At the same time, the City has in the last nine months become another type of home. It is the place where I sleep, work, see friends, and go to church as an “adultling,” my newly-coined term for someone who is in that nether-zone between student and “real grown-up.” Adultlings like me may pull in bigger salaries than we’d ever imagined to pay off debt that is greater than what we’d ever wish on anyone — but we’re still playing pretend when it comes to being actual adults. We’re not there yet; we are, and will for the near future remain, adultlings.
The City is my day-to-day home, the place where I maintain a small adultling nest as I wait to grow up into a real adult with real responsibilities, like a mortgage or children. The City is like a set of training wheels. I don’t know when I’ll be ready for a real two-wheeler.
What I realized most acutely during this visit home is that neither home is fully “home.” The longer I am away from LittleTown, the harder it is to relate to the people there, especially at church. I’m trying to figure out why that is true. But when I hear them talk about “the Lord” and “the Word,” it sounds just as foreign to me as I probably sound to my co-workers when I talk about “going to church” and “reading the Bible.”
I guess it’s all relative. But the people at LittleTown Church seem so holy, in one sense — so alike in that way — all speaking the same holy language and urging each other to clearly and courageously share the Gospel as Paul urged the Ephesians. I definitely relate to that desire, but I guess living in the City just gives me a different starting point. Especially since I work at a place like my law firm, where people face many barriers when it comes to meeting God: time, realizing their need, cultural resistance, etc. So it’s not so simple as just outright sharing the Gospel. This is something I have trouble getting across to people back in LittleTown home.
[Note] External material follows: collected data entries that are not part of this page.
(** C9: for a repository with a metalink, [Fetch] does what it does for
    the same repository with any other base URL, and the candidates it
    passes on are the list [resolveMetaLink] returned; the URL made from
    the base URL is the candidate only when the metalink is empty. *)
Theorem metalink_takes_precedence
    (r : RepoFetcherImpl) (repo : bazeldnf.Repository) (w : World) :
  (bazeldnf.Metalink repo ≠ "" ->
   (forall baseurl,
       Fetch_sources r (with_Baseurl repo baseurl) w = Fetch_sources r repo w
       /\ Fetch_repo r (with_Baseurl repo baseurl) w = Fetch_repo r repo w)
   /\ forall urls sha256sum w',
       Fetch_sources r repo w = (Return (Ok (urls, sha256sum)), w') ->
       exists metalink,
         resolveMetaLink r repo w = (Return (Some metalink, urls, None), w'))
  /\ (bazeldnf.Metalink repo = "" ->
      bazeldnf.Baseurl repo ≠ "" ->
      Fetch_sources r repo w
      = (Return (Ok ([strings.TrimSuffix (bazeldnf.Baseurl repo) "/"
                      +:+ "/repodata/repomd.xml"], "")), w)).
Proof.
  split.
  - intros Hm. split.
    + intros baseurl. split; [now rewrite Fetch_sources_metalink|].
      unfold Fetch_repo. rewrite Fetch_sources_metalink by exact Hm.
      unfold bind. destruct (Fetch_sources r repo w) as [[[[urls sum]|e]| |] w1];
        try reflexivity.
      rewrite resolveRepomd_with_Baseurl. reflexivity.
    + intros urls sha256sum w'. unfold Fetch_sources.
      destruct (decide (bazeldnf.Metalink repo ≠ "")) as [_|n]; [|contradiction].
      unfold bind.
      destruct (resolveMetaLink r repo w) as [[[[m us] [e1|]]| |] w2];
        try discriminate.
      destruct m as [m|]; simpl; [|discriminate].
      destruct (Metalink_Repomod m) as [repomod|]; [|discriminate].
      destruct (File_SHA256 repomod) as [s|e2]; [|discriminate].
      intros [= <- <- <-]. now exists m.
  - intros Hm Hb. unfold Fetch_sources.
    destruct (decide (bazeldnf.Metalink repo ≠ "")) as [n|_]; [contradiction|].
    destruct (decide (bazeldnf.Baseurl repo ≠ "")) as [_|n]; [reflexivity|contradiction].
Qed.

End FetchClaims.

Lemma metalink_takes_precedence_witness :
  let r := sample.fetcher [sample.fedora] in
  (forall baseurl,
      Fetch_repo (ext := sample.ext) r (with_Baseurl sample.fedora baseurl) sample.start
      = Fetch_repo (ext := sample.ext) r sample.fedora sample.start)
  /\ Fetch_sources (ext := sample.ext) r sample.updates sample.start
     = (Return (Ok (["https://b.example/fedora/repodata/repomd.xml"], "")), sample.start).
Proof.
  intros r. split.
  - intros baseurl.
    destruct (metalink_takes_precedence (ext := sample.ext) r sample.fedora
                sample.start) as [Hmeta _].
    destruct Hmeta as [Hsame _]; [discriminate|]. apply Hsame.
  - destruct (metalink_takes_precedence (ext := sample.ext) r sample.updates
                sample.start) as [_ Hbase].
    apply Hbase; [reflexivity | discriminate].
Defined.

(** C7, where the code departs from it: with two repositories configured
    and a metalink that states no sha256 digest for the index of the first,
    [Fetch] stops at the first repository, having requested the metalink
    only, and the error it returns tells the stage but not the repository. *)
Theorem Fetch_checksum_error_omits_repository :
  let r := sample.fetcher [sample.fedora; sample.updates] in
  let e := "failed to get sha256sum of repomd file: no sha256 found" in
  exists w',
    Fetch (ext := sample.ext_nosum) r sample.start = (Return (Some e), w')
    /\ requests w' = [sample.metalink_url]
    /\ strings.Contains e (bazeldnf.Name sample.fedora) = false
    /\ strings.Contains e (bazeldnf.Name sample.updates) = false.
Proof.
  intros r e. eexists. split; [vm_compute; reflexivity|].
  repeat split; reflexivity.
Qed.

(** ** The frame of a run *)

Lemma extends_for_refl name w : extends_for name w w.
Proof.
  repeat split; auto; exists []; now rewrite app_nil_r.
Qed.

Lemma extends_for_trans name w1 w2 w3 :
  extends_for name w1 w2 -> extends_for name w2 w3 -> extends_for name w1 w3.
Proof.
  intros ([r1 Hr1] & [l1 Hl1] & Hf1 & Ho1 & Hk1) ([r2 Hr2] & [l2 Hl2] & Hf2 & Ho2 & Hk2).
  repeat split.
  - exists (r1 ++ r2). now rewrite Hr2, Hr1, <- List.app_assoc.
  - exists (l1 ++ l2). now rewrite Hl2, Hl1, <- List.app_assoc.
  - congruence.
  - intros k Hk. now rewrite Ho2, Ho1.
  - intros k Hk. auto.
Qed.

Lemma keeps_ret {A} name (a : A) : keeps name (ret a).
Proof. intros w. apply extends_for_refl. Qed.

Lemma keeps_bind {A B} name (m : M A) (k : A -> M B) :
  keeps name m -> (forall a, keeps name (k a)) -> keeps name (bind m k).
Proof.
  intros Hm Hk w. unfold bind. specialize (Hm w).
  destruct (m w) as [[a| |] w1]; simpl in *; try exact Hm.
  eapply extends_for_trans; [exact Hm | apply Hk].
Qed.

Lemma keeps_add_log name l msg w : extends_for name w (add_log l msg w).
Proof.
  repeat split; auto; [exists [] | exists [(l, msg)]]; simpl; auto.
  now rewrite app_nil_r.
Qed.

Lemma keeps_Get name r u : keeps name (Get r u).
Proof.
  intros w. repeat split; auto; [exists [u] | exists []]; simpl; auto.
  now rewrite app_nil_r.
Qed.

Lemma keeps_WriteToRepoDir c repo body file :
  keeps (bazeldnf.Name repo) (WriteToRepoDir c repo body file).
Proof.
  intros w. unfold WriteToRepoDir.
  destruct (faults w !! _); simpl; [apply extends_for_refl|].
  repeat split; auto; try (exists []; simpl; now rewrite app_nil_r).
  - intros k Hk. simpl. apply lookup_insert_ne. intros <-. now apply Hk.
  - intros k Hk. simpl. rewrite lookup_insert.
    destruct (decide _); [eauto | exact Hk].
Qed.

Section Frame.

Context {ext : Externals}.

Lemma keeps_LoadMetaLink name c repo : keeps name (LoadMetaLink c repo).
Proof.
  intros w. unfold LoadMetaLink. destruct (files w !! _); apply extends_for_refl.
Qed.

Lemma keeps_UnmarshalFromRepoDir name c repo file :
  keeps name (UnmarshalFromRepoDir c repo file).
Proof.
  intros w. unfold UnmarshalFromRepoDir. destruct (files w !! _); apply extends_for_refl.
Qed.

Ltac keeps_step :=
  first
    [ apply keeps_ret
    | apply keeps_Get
    | apply keeps_WriteToRepoDir
    | apply keeps_LoadMetaLink
    | apply keeps_UnmarshalFromRepoDir
    | (intros ?; apply keeps_add_log)
    | (apply keeps_bind; [| intros ?])
    | match goal with
      | |- keeps _ (match ?x with _ => _ end) => destruct x
      | |- keeps _ (if ?x then _ else _) => destruct x
      end ].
Likewise, though, in the same way that the zeal of LittleTown people weirds me out a little, the utter indifference of City-dwellers is foreign to me too. How can so many people live their lives without the love of GOd in their lives? How can they survive even a day with the eternal uncertainties of their lives hanging there, unanswered? This perplexes me greatly.
So neither place is home — or, more accurately, neither place is entirely home. I keep telling myself that God-willing, when I cease to be an adultling, and have a family and kids of my own, then I will finally settle down and have a true home. But I’m a little skeptical. God is probably more complicated than that. And maybe He is keeping me in this perpetual state of discomfort so I long for my eternal Home.